(** * SecuraMem code-symbol indexing and hybrid search: a shallow embedding

    The development follows the TypeScript sources:
    - [UnifiedVectorBackend.ts] (VecBackend, VssBackend, UnifiedVectorBackend),
    - [HybridSearchDatabase.ts] (the constructor, indexFile, the hybrid
      search and its text-only fallback) and [HybridSearchMigration.ts],
    - [SearchCode.ts] (handleSearchCode, the re-ranking fusion),
    - [EnhancedCodeIndexer.ts], [TreeSitterLoader.ts] and
      [TreeSitterIndexer.ts] (symbol extraction and chunking).

    Conventions.  JavaScript numbers that are integers (ids, line numbers,
    dimensions) are [Z]; scores and distances are exact rationals [Q]
    (rounding of IEEE doubles is not modelled), and a score that is [NULL]
    in SQL is [None]; strings are [string] seen as byte sequences; an
    exception is a [Throw] completion carrying the message of the
    [Error]. *)

From Stdlib Require Import ZArith QArith Qminmax List String Ascii Lia Bool.
From Stdlib Require Import DecimalString DecimalPos Lqa.
From stdpp Require Import gmap strings list fin_maps.
From Stdlib Require Import Sorted DecimalZ.
Import ListNotations.

Open Scope Z_scope.

(** ** JavaScript helpers *)

Module Js.

(** A normal or an abrupt (throw) completion. *)
Inductive completion (A : Type) : Type :=
| Normal (a : A)
| Throw (message : string).
Arguments Normal {A} a.
Arguments Throw {A} message.

Definition is_throw {A} (c : completion A) : bool :=
  match c with Throw _ => true | Normal _ => false end.

(** An integer in plain decimal digits, with its sign. *)
Definition decimal (n : Z) : string := NilZero.string_of_int (Z.to_int n).

(** The digits of [s] up to its last digit that is not [0]. *)
Fixpoint strip_zeros (s : string) : string :=
  match s with
  | EmptyString => EmptyString
  | String c s' =>
      match strip_zeros s' with
      | EmptyString => if Ascii.eqb c "0" then EmptyString else String c EmptyString
      | t => String c t
      end
  end.

(** Exponent notation of the natural number whose digits are [ds]: the
    first digit, the digits after it up to the last that is not [0] behind
    a point, and the exponent, as in [1e+21] and [1.5e+21]. *)
Definition exponent_notation (ds : string) : string :=
  match ds with
  | EmptyString => EmptyString
  | String d rest =>
      String d (match strip_zeros rest with
                | EmptyString => EmptyString
                | frac => String "." frac
                end
                +:+ "e+" +:+ decimal (Z.of_nat (String.length rest)))
  end.

(** [String(n)] for a number that is an integer: plain digits below 1e21
    in absolute value, exponent notation from there on.  A number is
    written [n] here by the integer that the digits of [String] spell, so
    that of two numbers beyond 2^53 only those digits are told apart. *)
Definition Number_toString (n : Z) : string :=
  if Z.abs n <? 10 ^ 21 then decimal n
  else (if n <? 0 then "-" else EmptyString) +:+ exponent_notation (decimal (Z.abs n)).

(** [s.startsWith(p)] *)
Fixpoint startsWith (s p : string) {struct p} : bool :=
  match p, s with
  | EmptyString, _ => true
  | String c p', String d s' => if Ascii.eqb c d then startsWith s' p' else false
  | String _ _, EmptyString => false
  end.

(** [s.includes(p)] *)
Fixpoint includes (s p : string) : bool :=
  if startsWith s p then true
  else match s with
       | EmptyString => false
       | String _ s' => includes s' p
       end.

Fixpoint drop (n : nat) (s : string) : string :=
  match n, s with
  | O, _ => s
  | S n', String _ s' => drop n' s'
  | S _, EmptyString => EmptyString
  end.

(** [s.replace(p, r)] with a string pattern: the first occurrence only. *)
Fixpoint replace (s p r : string) : string :=
  if startsWith s p then r +:+ drop (String.length p) s
  else match s with
       | EmptyString => EmptyString
       | String c s' => String c (replace s' p r)
       end.

(** White space of [trim] and of the regular expression class [\s],
    restricted to the ASCII range. *)
Definition is_space (c : ascii) : bool :=
  let n := nat_of_ascii c in
  ((n =? 32) || (n =? 9) || (n =? 10) || (n =? 11) || (n =? 12) || (n =? 13))%nat.

(** The class [\w]: letters, digits and the underscore. *)
Definition is_word (c : ascii) : bool :=
  let n := nat_of_ascii c in
  (((48 <=? n) && (n <=? 57)) || ((65 <=? n) && (n <=? 90))
   || ((97 <=? n) && (n <=? 122)) || (n =? 95))%nat.

Definition digit_of (c : ascii) : option Z :=
  let n := nat_of_ascii c in
  if ((48 <=? n) && (n <=? 57))%nat then Some (Z.of_nat n - 48) else None.

Definition is_digit (c : ascii) : bool :=
  match digit_of c with Some _ => true | None => false end.

(** The characters [String] writes for a number that is an integer. *)
Definition number_char (c : ascii) : bool :=
  is_digit c || existsb (Ascii.eqb c) ["-"; "."; "e"; "+"]%char.

Fixpoint trimStart (s : string) : string :=
  match s with
  | String c s' => if is_space c then trimStart s' else s
  | EmptyString => EmptyString
  end.

Fixpoint trimEnd (s : string) : string :=
  match s with
  | EmptyString => EmptyString
  | String c s' =>
      match trimEnd s' with
      | EmptyString => if is_space c then EmptyString else String c EmptyString
      | t => String c t
      end
  end.

Definition trim (s : string) : string := trimEnd (trimStart s).

(** A JavaScript number that is either an integer or [NaN]. *)
Inductive number : Type :=
| Int (z : Z)
| NaN.

(** Reads decimal digits, accumulating their value; stops at the first
    character that is not a digit. *)
Fixpoint parse_digits (s : string) (acc : Z) : Z :=
  match s with
  | String c s' =>
      match digit_of c with
      | Some d => parse_digits s' (10 * acc + d)
      | None => acc
      end
  | EmptyString => acc
  end.

Definition starts_with_digit (s : string) : bool :=
  match s with
  | String c _ => match digit_of c with Some _ => true | None => false end
  | EmptyString => false
  end.

(** [parseInt(s)] in base ten: leading white space, an optional sign,
    then the longest run of digits; [NaN] when there is no digit.  The
    prefix [0x] of a hexadecimal number is not read as such. *)
Definition parseInt (s : string) : number :=
  match trimStart s with
  | String "-" t => if starts_with_digit t then Int (- parse_digits t 0) else NaN
  | String "+" t => if starts_with_digit t then Int (parse_digits t 0) else NaN
  | t => if starts_with_digit t then Int (parse_digits t 0) else NaN
  end.

(** [s.split(sep)[0]] for a one-character separator. *)
Fixpoint before_char (sep : ascii) (s : string) : string :=
  match s with
  | EmptyString => EmptyString
  | String c s' => if Ascii.eqb c sep then EmptyString else String c (before_char sep s')
  end.

(** [text.split(/\r?\n/)] *)
Fixpoint split_lines (s : string) : list string :=
  match s with
  | EmptyString => [EmptyString]
  | String c s' =>
      if Ascii.eqb c "010" then EmptyString :: split_lines s'
      else
        match s' with
        | String d s'' =>
            if Ascii.eqb c "013" && Ascii.eqb d "010"
            then EmptyString :: split_lines s''
            else match split_lines s' with
                 | l :: ls => String c l :: ls
                 | [] => [String c EmptyString]
                 end
        | EmptyString => [String c EmptyString]
        end
  end.

(** [text.split('\n')] *)
Fixpoint split_newline (s : string) : list string :=
  match s with
  | EmptyString => [EmptyString]
  | String c s' =>
      if Ascii.eqb c "010" then EmptyString :: split_newline s'
      else match split_newline s' with
           | l :: ls => String c l :: ls
           | [] => [String c EmptyString]
           end
  end.

(** [lines.join('\n')] *)
Fixpoint join_lines (ls : list string) : string :=
  match ls with
  | [] => EmptyString
  | [l] => l
  | l :: ls' => l +:+ String "010" (join_lines ls')
  end.

(** The index arithmetic of [slice]: a negative index counts from the
    end, and both ends are clamped to the length. *)
Definition clamp_index (len i : Z) : Z :=
  if i <? 0 then Z.max (len + i) 0 else Z.min i len.

(** [xs.slice(i, j)] on an array. *)
Definition slice {A} (xs : list A) (i j : Z) : list A :=
  let len := Z.of_nat (length xs) in
  let i' := clamp_index len i in
  let j' := clamp_index len j in
  firstn (Z.to_nat (j' - i')) (skipn (Z.to_nat i') xs).

(** Code that runs on a store [S] and may throw: whatever was written
    before the throw stays written. *)
Definition Eff (S A : Type) : Type := S -> completion A * S.

Definition ret {S A} (a : A) : Eff S A := fun s => (Normal a, s).

Definition throw {S A} (msg : string) : Eff S A := fun s => (Throw msg, s).

Definition and_then {S A B} (m : Eff S A) (k : A -> Eff S B) : Eff S B :=
  fun s => match m s with
           | (Normal a, s') => k a s'
           | (Throw e, s') => (Throw e, s')
           end.

Definition lift {S A} (c : completion A) : Eff S A := fun s => (c, s).

End Js.
Import Js.

(** ** The SQLite handle shared by the vector backends *)

Module Sqlite.

(** A [Float32Array]; only its length and its elements' order matter. *)
Definition Float32Array := list Q.

Inductive VModule : Type := vec0 | vss0.

(** A virtual vector table: its declared dimension and its rows. *)
Record VTable : Type := {
  vt_module : VModule;
  vt_dim : Z;
  vt_rows : list (Z * Float32Array)
}.

(** A row of the key-mapping table
    [(id INTEGER PRIMARY KEY, key TEXT UNIQUE, payload BLOB)]. *)
Record ItemRow : Type := {
  item_id : Z;
  item_key : string;
  item_payload : option string
}.

(** The statements the backends send to the database. *)
Inductive Stmt : Type :=
| LoadExtension (path : string)
| Pragma (setting : string)
| CreateItemsTable (table : string)
| CreateVirtualTable (table : string) (m : VModule) (dim : Z)
| UpsertItemReturning (table key : string)
| InsertItemOrIgnore (table key : string)
| SelectItemId (table key : string)
| InsertOrReplaceVector (table : string) (id : Z) (v : Float32Array)
| SelectKnnJoinItems (table items : string) (q : Float32Array) (k : Z)
| SelectKnn (table : string) (q : Float32Array) (k : Z)
| SelectCount (table : string).

Record Database : Type := {
  extensions : list string;
  items_tables : gmap string (list ItemRow);
  vtables : gmap string VTable;
  journal : list Stmt
}.

Definition empty_db : Database :=
  {| extensions := []; items_tables := ∅; vtables := ∅; journal := [] |}.

(** What lies outside the program: the platform, the file system, the
    distance of the native module, and which statements the native side
    rejects (a message means the statement throws and changes nothing). *)
Record Env : Type := {
  platform : string;
  arch : string;
  existsSync : string -> bool;
  native_error : Stmt -> Database -> option string;
  distance : Float32Array -> Float32Array -> Q
}.

Definition log (s : Stmt) (db : Database) : Database :=
  {| extensions := extensions db; items_tables := items_tables db;
     vtables := vtables db; journal := journal db ++ [s] |}.

Definition set_extensions (e : list string) (db : Database) : Database :=
  {| extensions := e; items_tables := items_tables db;
     vtables := vtables db; journal := journal db |}.

Definition set_items (t : string) (rows : list ItemRow) (db : Database) : Database :=
  {| extensions := extensions db; items_tables := <[t := rows]> (items_tables db);
     vtables := vtables db; journal := journal db |}.

Definition set_vtable (t : string) (vt : VTable) (db : Database) : Database :=
  {| extensions := extensions db; items_tables := items_tables db;
     vtables := <[t := vt]> (vtables db); journal := journal db |}.

(** Every statement is journalled, then either rejected by the native
    side or run. *)
Definition attempt {A} (env : Env) (s : Stmt)
    (run : Database -> completion A * Database) (db : Database)
    : completion A * Database :=
  match native_error env s db with
  | Some msg => (Throw msg, log s db)
  | None => run (log s db)
  end.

* The task: Go through the material above and count the lines that include "Stmt". Give the number alone.

* The completed task: 5